Диагональные линии. Колосья, лучи
Солнце – чаша, наполненная золотом, – тихо
опрокинулась в безвременье.
И разлились времена волнами опьяненных колосьев.
Налетали – пролетали: о межу разбивались
многопенным шелестом.
И неслись, и неслись.
Андрей Белый
Системное прочтение, видение поэтики как единого целого во всей ее многомерности – необходимое условие при обращении к стихам Василия Бородина, в которых индивидуальное время является вполне ощутимым, но его границы подвижные и нечеткие, его границы это некое интонационное сфумато, что и понятно: упомянутое выше марево сердечности – вот оболочка всех предметов, замутняющая и прячущая все, что попадает в поле зрения. Индивидуальное время сплетено (сплетено порой так туго, как только могут колосья сплестись с процессом своего взрастания и созревания) из ряда взаимозависимостей и трудно уловимых связей, обнаружение которых всякий раз ведет к удивлению.

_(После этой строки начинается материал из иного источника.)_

(** C8 as stated fails: with two plugins that both yield "a.txt" for the
    location, one scan emits [scanned] for "a.txt" twice. *)
Lemma scanned_twice_counterexample :
  emitted (snd (scan two_sources (AStr "/data") true true (world_of empty_db)))
  = [EvScanned "a.txt"; EvScanned "a.txt"; EvScanned "b.txt"; EvScanComplete].
Proof. vm_compute. reflexivity. Qed.


(** ** The cleanup of a full scan *)

Lemma db_eq (d1 d2 : Database) :
  elements_of d1 = elements_of d2 → tag_rows d1 = tag_rows d2 →
  settings_row d1 = settings_row d2 → d1 = d2.
Proof. destruct d1, d2. simpl. by intros -> -> ->. Qed.

Lemma take_N_all {A} (n : N) (l : list A) :
  (N.of_nat (length l) ≤ n)%N → take_N n l = l.
Proof.
  revert n. induction l as [|x r IH]; intros n Hn; [done|].
  simpl in *. destruct (N.eqb_spec n 0) as [->|Hne]; [lia|].
  f_equal. apply IH. lia.
Qed.

(** A loop whose body amounts to a statement. *)
Lemma for_each_commands {A} (l : list A) (body : A → M unit)
    (command : A → Database → Database) w :
  (∀ x w, x ∈ l → body x w = execute (command x) w) →
  for_each l body w
  = (Ok (), {| db := foldl (λ d x, command x d) (db w) l;
               emitted := emitted w |}).
Proof.
  revert w. induction l as [|x r IH]; intros w Hb; simpl.
  - by destruct w.
  - unfold bindM. rewrite Hb by (by left). unfold execute at 1.
    rewrite IH; [done|]. intros y w' Hy. apply Hb. by right.
Qed.

Lemma condemnedb_true plugins identifier :
  condemnedb plugins identifier = true ↔ condemned plugins identifier.
Proof.
  unfold condemnedb, condemned. rewrite existsb_exists. split.
  - intros (p & Hp%list_elem_of_In & Hv). exists p. split; [done|].
    unfold not_valid in Hv. by destruct (sp_check p identifier) as [[]|].
  - intros (p & Hp & Hv). exists p. split; [by apply list_elem_of_In|].
    unfold not_valid. by rewrite Hv.
Qed.

Lemma check_identifier_spec plugins identifier w :
  (∀ p, p ∈ plugins → ∃ verdict, sp_check p identifier = Ok verdict) →
  check_identifier plugins identifier w
  = execute (cleanup_step plugins identifier) w.
Proof.
  unfold cleanup_step, condemnedb.
  induction plugins as [|p r IH]; intros Hc; simpl.
  - by destruct w.
  - unfold bindM, lift. unfold not_valid at 1.
    destruct (Hc p) as (verdict & ->); [by left|].
    case_decide as Hv.
    + subst verdict. reflexivity.
    + rewrite IH by (intros q Hq; apply Hc; by right).
      by destruct verdict.
Qed.

Lemma take_N_subseteq {A} (n : N) (l : list A) x : x ∈ take_N n l → x ∈ l.
Proof.
  revert n. induction l as [|y r IH]; intros n; simpl; [done|].
  destruct (n =? 0)%N; [by intros ?%elem_of_nil|].
  intros [->|Hx]%elem_of_cons; [by left|]. right. by eapply IH.
Qed.

(** The cleanup returns when the checks do, and deletes the condemned
    identifiers among those [find] returned. *)
Lemma cleanup_returns self w :
  checks_return (scan_plugins self) (db w) →
  cleanup self w
  = (Ok (),
     {| db := foldl (λ d i, cleanup_step (scan_plugins self) i d) (db w)
                ((take_N default_limit (map_to_list (elements_of (db w)))).*1);
        emitted := emitted w |}).
Proof.
  intros Hc. unfold cleanup, bindM. rewrite find_None.
  unfold effective_limit.
  apply (for_each_commands _ _ (cleanup_step (scan_plugins self))).
  intros identifier w' ([i e] & -> & Hin%take_N_subseteq)%list_elem_of_fmap.
  apply check_identifier_spec. intros p Hp. apply Hc; [done|].
  apply elem_of_map_to_list in Hin. by exists e.
Qed.

Lemma cleanup_steps_lookup plugins keys d j :
  elements_of (foldl (λ d i, cleanup_step plugins i d) d keys) !! j
  = if condemnedb plugins j && bool_decide (j ∈ keys) then None
    else elements_of d !! j.
Proof.
  revert d. induction keys as [|i r IH]; intros d; simpl.
  - by rewrite andb_false_r.
  - rewrite IH. unfold cleanup_step.
    destruct (condemnedb plugins j) eqn:Hj; simpl.
    + destruct (decide (j = i)) as [->|Hne].
      * rewrite Hj. simpl. rewrite lookup_delete_eq.
        rewrite (bool_decide_eq_true_2 (i ∈ i :: r)) by (by left).
        by case_bool_decide.
      * assert (bool_decide (j ∈ i :: r) = bool_decide (j ∈ r)) as ->.
        { apply bool_decide_ext. rewrite elem_of_cons. naive_solver. }
        case_bool_decide; [done|].
        destruct (condemnedb plugins i); [|done]. simpl.
        by rewrite lookup_delete_ne.
    + destruct (condemnedb plugins i) eqn:Hi; [|done]. simpl.
      rewrite lookup_delete_ne; [done|]. intros ->. congruence.
Qed.

Lemma cleanup_steps_rest plugins keys d :
  tag_rows (foldl (λ d i, cleanup_step plugins i d) d keys) = tag_rows d
  ∧ settings_row (foldl (λ d i, cleanup_step plugins i d) d keys)
    = settings_row d.
Proof.
  revert d. induction keys as [|i r IH]; intros d; [done|]. simpl.
  destruct (IH (cleanup_step plugins i d)) as [-> ->].
  unfold cleanup_step. by destruct (condemnedb plugins i).
Qed.

Lemma cleaned_lookup plugins d j :
  elements_of (cleaned plugins d) !! j
  = if condemnedb plugins j then None else elements_of d !! j.
Proof.
  unfold cleaned. simpl. rewrite map_lookup_filter.
  destruct (elements_of d !! j) as [e|]; simpl.
  - destruct (condemnedb plugins j); [by rewrite option_guard_False|].
    by rewrite option_guard_True.
  - by destruct (condemnedb plugins j).
Qed.

Lemma cleanup_steps_cleaned plugins d :
  foldl (λ d i, cleanup_step plugins i d) d ((map_to_list (elements_of d)).*1)
  = cleaned plugins d.
Proof.
  destruct (cleanup_steps_rest plugins ((map_to_list (elements_of d)).*1) d)
    as [Ht Hs].
  apply db_eq; [|done..].
  apply map_eq. intros j. rewrite cleanup_steps_lookup, cleaned_lookup.
  destruct (condemnedb plugins j); [|done]. simpl.
  case_bool_decide as Hin; [done|].
  destruct (elements_of d !! j) as [e|] eqn:He; [|done].
  exfalso. apply Hin. apply list_elem_of_fmap. exists (j, e).
  split; [done|]. by apply elem_of_map_to_list.
Qed.

(** The cleanup, when every [check] returns and the catalog is within the
    default limit of [find]: the condemned identifiers are deleted. *)
Lemma cleanup_spec self w :
  checks_return (scan_plugins self) (db w) →
  within_limit (size (elements_of (db w))) →
  cleanup self w
  = (Ok (), {| db := cleaned (scan_plugins self) (db w);
               emitted := emitted w |}).
Proof.
  intros Hc Hl. rewrite cleanup_returns by done.
  rewrite take_N_all by (by rewrite length_map_to_list).
  by rewrite cleanup_steps_cleaned.
Qed.

(** C3, as the code has it: when every [check] returns a verdict for the
    identifiers of the catalog and the catalog holds no more identifiers
    than the default limit of [find], the
    cleanup of a full scan goes through the whole catalog, whatever this
    pass touched: an identifier for which some plugin's [check] returns
    [NOT_VALID] is removed, and an identifier for which no plugin's does
    (every verdict is [IS_VALID] or [UNKNOWN], or there is no plugin) stays
    with its entry unchanged; nothing else in the database changes and
    nothing is emitted. *)
Theorem cleanup_removes_not_valid (self : Project) (w : World) :
  checks_return (scan_plugins self) (db w) →
  within_limit (size (elements_of (db w))) →
  ∃ w',
    cleanup self w = (Ok (), w')
    ∧ emitted w' = emitted w
    ∧ tag_rows (db w') = tag_rows (db w)
    ∧ settings_row (db w') = settings_row (db w)
    ∧ ∀ identifier,
        (condemned (scan_plugins self) identifier →
         elements_of (db w') !! identifier = None)
        ∧ (¬ condemned (scan_plugins self) identifier →
           elements_of (db w') !! identifier
           = elements_of (db w) !! identifier).
Proof.
  intros Hc Hl. eexists. split; [by apply cleanup_spec|].
  split_and!; [done..|]. intros identifier. cbn [db]. rewrite cleaned_lookup.
  split.
  - intros ->%condemnedb_true. done.
  - intros Hn. destruct (condemnedb _ _) eqn:E; [|done].
    by apply condemnedb_true in E.
Qed.

Lemma cleanup_removes_not_valid_witness :
  ∃ w',
    cleanup drive_scanner stale_catalog = (Ok (), w')
    ∧ emitted w' = emitted stale_catalog
    ∧ tag_rows (db w') = tag_rows (db stale_catalog)
    ∧ settings_row (db w') = settings_row (db stale_catalog)
    ∧ ∀ identifier,
        (condemned (scan_plugins drive_scanner) identifier →
         elements_of (db w') !! identifier = None)
        ∧ (¬ condemned (scan_plugins drive_scanner) identifier →
           elements_of (db w') !! identifier
           = elements_of (db stale_catalog) !! identifier).
Proof.
  apply (cleanup_removes_not_valid drive_scanner stale_catalog).
  - intros p identifier Hp [e He].
    apply list_elem_of_singleton in Hp as ->.
    unfold stale_catalog, catalog_of, world_of in He.
    cbn [db elements_of] in He.
    apply lookup_insert_Some in He as [[<- _]|[_ He]];
      [by exists UNKNOWN|].
    apply lookup_singleton_Some in He as [<- _]. by exists NOT_VALID.
  - vm_compute. discriminate.
Defined.

(** C3 as stated fails when a [check] raises: the file scanner's [check]
    returns [NOT_VALID] for "d:/gone.txt", but raises [IndexError] on "c:",
    which the cleanup reaches first; the exception ends the pass and
    "d:/gone.txt" stays in the catalog. *)
Lemma cleanup_aborted_counterexample :
  condemned (scan_plugins drive_scanner) "d:/gone.txt"
  ∧ fst (cleanup drive_scanner drive_catalog) = Raise IndexError
  ∧ elements_of (db (snd (cleanup drive_scanner drive_catalog)))
      !! "d:/gone.txt"
    = Some (untagged "d:/gone.txt").
Proof.
  split_and!.
  - exists (FileScanner.plugin no_files). split; [by left|reflexivity].
  - vm_compute. reflexivity.
  - vm_compute. reflexivity.
Qed.

(** ** The tagging phase of a full scan *)

Lemma with_tags_empty e : with_tags ∅ e = e.
Proof.
  destruct e as [n ts]. unfold with_tags. simpl. f_equal. set_solver.
Qed.

Lemma with_tags_add_tag t ts e :
  with_tags ts (add_tag t e) = with_tags ({[t]} ∪ ts) e.
Proof. unfold with_tags, add_tag. simpl. f_equal. set_solver. Qed.

Lemma with_tags_with_tags ts1 ts2 e :
  with_tags ts1 (with_tags ts2 e) = with_tags (ts1 ∪ ts2) e.
Proof. unfold with_tags. simpl. f_equal. set_solver. Qed.
(* ===== verification/Float64.v ===== *)
(** * Rust's [f64]

    IEEE 754 binary64 on the Standard Library's [spec_float]: the casts from
    and to integers the sources use, subtraction and division, and the decimal
    text that [Display] prints (shortest digits that round back, never an
    exponent). *)

From Stdlib Require Import ZArith Lia SpecFloat.
From stdpp Require Import base list strings.
From S2P Require Import Prelude.

Abbreviation f64 := spec_float.
Definition f64_prec : Z := 53.
Definition f64_emax : Z := 1024.

(** [z as f64] for an integer [z]: rounded to nearest, ties to even. *)
Definition f64_of_Z (z : Z) : f64 := binary_normalize f64_prec f64_emax z 0 false.
Definition f64_sub (x y : f64) : f64 := SFsub f64_prec f64_emax x y.
Definition f64_div (x y : f64) : f64 := SFdiv f64_prec f64_emax x y.

(** The integer part, toward zero; [None] for NaN and the infinities. *)
Definition f64_trunc (x : f64) : option Z :=
  match x with
  | S754_zero _ => Some 0
  | S754_infinity _ | S754_nan => None
  | S754_finite s m e =>
      let a := if 0 <=? e then Zpos m * 2 ^ e else Zpos m / 2 ^ (- e) in
      Some (if s then - a else a)
  end.

(** [x as iN], [x as uN]: toward zero, saturating, NaN is 0. *)
Definition f64_to_int (lo hi : Z) (x : f64) : Z :=
  match f64_trunc x with
  | Some z => Z.max lo (Z.min hi z)
  | None => match x with
            | S754_infinity true => lo
            | S754_infinity false => hi
            | _ => 0
            end
  end.
Definition f64_as_u (w : Z) : f64 -> Z := f64_to_int 0 (2 ^ w - 1).
Definition f64_as_i (w : Z) : f64 -> Z := f64_to_int (- 2 ^ (w - 1)) (2 ^ (w - 1) - 1).

(** ** Display *)

Fixpoint show_digits (fuel : nat) (z : Z) (acc : list byte) : list byte :=
  match fuel with
  | O => acc
  | S fuel =>
      let acc := byte_of (48 + z mod 10) :: acc in
      if z <? 10 then acc else show_digits fuel (z / 10) acc
  end.
(** Decimal text of an unsigned integer; [Z.log2_up z + 1] bounds its digits. *)
Definition show_u (z : Z) : list byte := show_digits (S (Z.to_nat (Z.log2_up z))) z [].

Definition rat_ge_pow10 (num den x : Z) : bool :=
  if 0 <=? x then den * 10 ^ x <=? num else den <=? num * 10 ^ (- x).
Fixpoint find_exp10 (fuel : nat) (num den x : Z) : Z :=
  match fuel with
  | O => x
  | S fuel => if rat_ge_pow10 num den x then x else find_exp10 fuel num den (x - 1)
  end.
(** [n * 10 ^ p] compared with the rational [num / den]. *)
Definition cmp_dec (n p num den : Z) : comparison :=
  if 0 <=? p then (n * 10 ^ p * den ?= num) else (n * den ?= num * 10 ^ (- p)).
Definition floor_dec (p num den : Z) : Z :=
  if 0 <=? p then num / (den * 10 ^ p) else num * 10 ^ (- p) / den.

Section Shortest.
(* the value, the ends of its rounding interval, and whether the ends round
   back to the value *)
Variables (num lo hi den : Z) (ends : bool).

Definition rounds_back (n p : Z) : bool :=
  match cmp_dec n p lo den, cmp_dec n p hi den with
  | Gt, Lt => true
  | Eq, Lt | Gt, Eq => ends
  | _, _ => false
  end.
Definition closer_up (n p : Z) : bool :=
  (* 2 * (n + 1/2) <= 2 * value *)
  match cmp_dec (2 * n + 1) p (2 * num) den with Gt => false | _ => true end.
Fixpoint shortest (fuel : nat) (p : Z) : Z * Z :=
  let n := floor_dec p num den in
  match fuel with
  | O => (n, p)
  | S fuel =>
      match rounds_back n p, rounds_back (n + 1) p with
      | true, true => (if closer_up n p then n + 1 else n, p)
      | true, false => (n, p)
      | false, true => (n + 1, p)
      | false, false => shortest fuel (p - 1)
      end
  end.
End Shortest.

Definition place_point (n p : Z) : list byte :=
  let ds := show_u n in
  if 0 <=? p then ds ++ replicate (Z.to_nat p) (byte_of 48)
  else
    let k := Z.to_nat (- p) in
    let ds := replicate (S k - length ds) (byte_of 48) ++ ds in
    take (length ds - k) ds ++ byte_of 46 :: drop (length ds - k) ds.

Definition show_finite (m e : Z) : list byte :=
  (* value and ends over the common denominator 4 * 2 ^ max 0 (-e) *)
  let sh := Z.max 0 e in
  let den := 4 * 2 ^ Z.max 0 (- e) in
  let num := 4 * m * 2 ^ sh in
  let hi := (4 * m + 2) * 2 ^ sh in
  let lo := (if (m =? 2 ^ 52) && (-1074 <? e) then 4 * m - 1 else 4 * m - 2) * 2 ^ sh in
  let x := find_exp10 8 num den (((Z.log2 num - Z.log2 den + 1) * 30103) / 100000 + 2) in
  let '(n, p) := shortest num lo hi den (Z.even m) 20 x in
  place_point n p.

(** [format!("{}", x)]. *)
Definition show_f64 (x : f64) : list byte :=
  match x with
  | S754_nan => bytes_of_string "NaN"
  | S754_zero s => bytes_of_string (if s then "-0" else "0")
  | S754_infinity s => bytes_of_string (if s then "-inf" else "inf")
  | S754_finite s m e =>
      (if s then bytes_of_string "-" else []) ++ show_finite (Zpos m) e
  end.

Example show_f64_examples :
  map show_f64 [f64_of_Z 0; f64_of_Z 1; f64_of_Z 1500; f64_div (f64_of_Z 1) (f64_of_Z 10);
                f64_div (f64_of_Z (-2)) (f64_of_Z 3);
                f64_div (f64_of_Z 1234567891) (f64_of_Z 1000); f64_of_Z (10 ^ 22)]
  = map bytes_of_string ["0"; "1"; "1500"; "0.1"; "-0.6666666666666666";
                         "1234567.891"; "10000000000000000000000"]%string.
Proof. vm_compute. reflexivity. Qed.

(** ** Integers below 2^53 are exact *)

Lemma digits2_pos_log2 p : Zpos (digits2_pos p) = Z.log2 (Zpos p) + 1.
Proof.
  induction p as [p IH|p IH|]; [| |done];
    simpl digits2_pos; rewrite Pos2Z.inj_succ, IH.
  - rewrite Pos2Z.inj_xI, Z.log2_succ_double by lia. lia.
  - rewrite Pos2Z.inj_xO, Z.log2_double by lia. lia.
Qed.

Lemma shr_0 mrs e n : n <= 0 -> shr mrs e n = (mrs, e).
Proof. intros H. unfold shr. destruct n; [done|lia|done]. Qed.

Lemma iter_xO m d : Zpos (Pos.iter xO m d) = Zpos m * 2 ^ Zpos d.
Proof.
  induction d using Pos.peano_ind.
  - rewrite Z.pow_1_r. simpl. lia.
  - rewrite Pos.iter_succ, Pos2Z.inj_succ, Z.pow_succ_r by lia.
    rewrite Pos2Z.inj_xO, IHd. ring.
Qed.

Lemma digits_shift m k :
  0 <= k -> Z.log2 (Zpos m * 2 ^ k) = Z.log2 (Zpos m) + k.
Proof. intros. rewrite Z.log2_mul_pow2; lia. Qed.

Lemma Zdigits2_pos p : Zdigits2 (Zpos p) = Z.log2 (Zpos p) + 1.
Proof. apply digits2_pos_log2. Qed.

(** A mantissa of exactly 53 bits is not rounded. *)
Lemma binary_round_aux_full s p e :
  Z.log2 (Zpos p) = 52 -> -1074 <= e <= 971 ->
  binary_round_aux f64_prec f64_emax s (Zpos p) e loc_Exact = S754_finite s p e.
Proof.
  intros Hp He. unfold binary_round_aux, shr_fexp, fexp, emin, f64_prec, f64_emax.
  rewrite Zdigits2_pos, Hp.
  rewrite (shr_0 (shr_record_of_loc (Zpos p) loc_Exact)) by lia.
  simpl round_nearest_even.
  rewrite Zdigits2_pos, Hp.
  rewrite (shr_0 (shr_record_of_loc (Zpos p) loc_Exact)) by lia.
  simpl shr_m. cbn iota.
  by rewrite (proj2 (Z.leb_le e (1024 - 53))) by lia.
Qed.

Lemma binary_round_small s m :
  Zpos m < 2 ^ 53 ->
  exists m' e', binary_round f64_prec f64_emax s m 0 = S754_finite s m' e' /\
    -52 <= e' <= 0 /\ Zpos m' = Zpos m * 2 ^ (- e').
Proof.
  intros Hm.
  assert (0 <= Z.log2 (Zpos m) < 53) as Hl.
  { split; [apply Z.log2_nonneg|]. apply Z.log2_lt_pow2; lia. }
  unfold binary_round, shl_align. rewrite digits2_pos_log2.
  replace (fexp f64_prec f64_emax (Z.log2 (Zpos m) + 1 + 0))
    with (Z.log2 (Zpos m) - 52)
    by (unfold fexp, emin, f64_prec, f64_emax; lia).
  rewrite Z.sub_0_r.
  destruct (Z.log2 (Zpos m) - 52) as [|q|q] eqn:E; [|lia|].
  - rewrite binary_round_aux_full by lia.
    exists m, 0. split; [done|]. split; [lia|]. simpl. lia.
  - pose proof (iter_xO m q) as Hi.
    rewrite binary_round_aux_full; [|rewrite Hi, digits_shift; lia|lia].
    eexists _, (Zneg q). split; [done|]. split; [lia|]. by rewrite Hi.
Qed.

Lemma f64_trunc_of_Z z : - 2 ^ 53 < z < 2 ^ 53 -> f64_trunc (f64_of_Z z) = Some z.
Proof.
  intros Hz. unfold f64_of_Z, binary_normalize.
  destruct z as [|p|p]; [done| |].
  - destruct (binary_round_small false p) as (m & e & -> & He & Hm); [lia|].
    simpl. f_equal. destruct (Z.leb_spec 0 e).
    + replace e with 0 in * by lia. simpl in *. lia.
    + rewrite Hm, Z.div_mul by (apply Z.pow_nonzero; lia). done.
  - destruct (binary_round_small true p) as (m & e & -> & He & Hm); [lia|].
    simpl. f_equal. destruct (Z.leb_spec 0 e).
    + replace e with 0 in * by lia. simpl in *. lia.
    + rewrite Hm, Z.div_mul by (apply Z.pow_nonzero; lia). done.
Qed.

Lemma f64_to_int_of_Z lo hi z :
  - 2 ^ 53 < z < 2 ^ 53 -> f64_to_int lo hi (f64_of_Z z) = Z.max lo (Z.min hi z).
Proof. intros H. unfold f64_to_int. by rewrite f64_trunc_of_Z. Qed.
Lemma f64_as_u_of_Z w z :
  w <= 53 -> 0 <= z < 2 ^ w -> f64_as_u w (f64_of_Z z) = z.
Proof.
  intros Hw Hz. pose proof (Z.pow_le_mono_r 2 w 53 ltac:(lia) Hw).
  unfold f64_as_u. rewrite f64_to_int_of_Z; lia.
Qed.
Lemma f64_as_i_of_Z w z :
  0 < w <= 53 -> - 2 ^ (w - 1) <= z < 2 ^ (w - 1) -> f64_as_i w (f64_of_Z z) = z.
Proof.
  intros Hw Hz. pose proof (Z.pow_lt_mono_r 2 (w - 1) 53 ltac:(lia) ltac:(lia) ltac:(lia)).
  unfold f64_as_i. rewrite f64_to_int_of_Z; lia.
Qed.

Прикосновение к отдельному колосу обязательно требует восприятие всего взошедшего поля и признания права луча быть колосом, в этом, пожалуй, единственная требовательность поэтики Бородина к читательской компетентности и читательской же интуиции: во всем остальном – даже в парадоксах письма и шелестящих всплесках энергии смысловых поворотов – Бородин к читателю милосерден и снисходителен, как бывает снисходительно чудо становления колоса лучом – оно не ждет, что его воспримут в качестве реальности, ему достаточно маревного сияния, мимолетной иллюзорности и морока тепла.
* * *
Безусловно, для дополнения картины можно было бы начертить еще несколько линий, взяв эпиграфических красок Хармса, Аронзона и Красовицкого, но в этих стихах есть то, что говорит о них самих, и эту малую часть поэтического мира Бородина можно сравнить с мельканием серпов, с теми ритмичными отражениями света, которыми сопровождается срезание колосьев. Взгляду непривычному и склонному к поверхностности откроются лишь эти блики света – и захочется зажмуриться, отвести глаза, свести все к простому световому мельтешению. Однако терпеливая пристальность, последовавшая совету поэта: «взгляни на это с трёх сторон», – будет несомненно вознаграждена: за каждым словом, за каждым жестом здесь всегда больше, чем может показаться на первый взгляд.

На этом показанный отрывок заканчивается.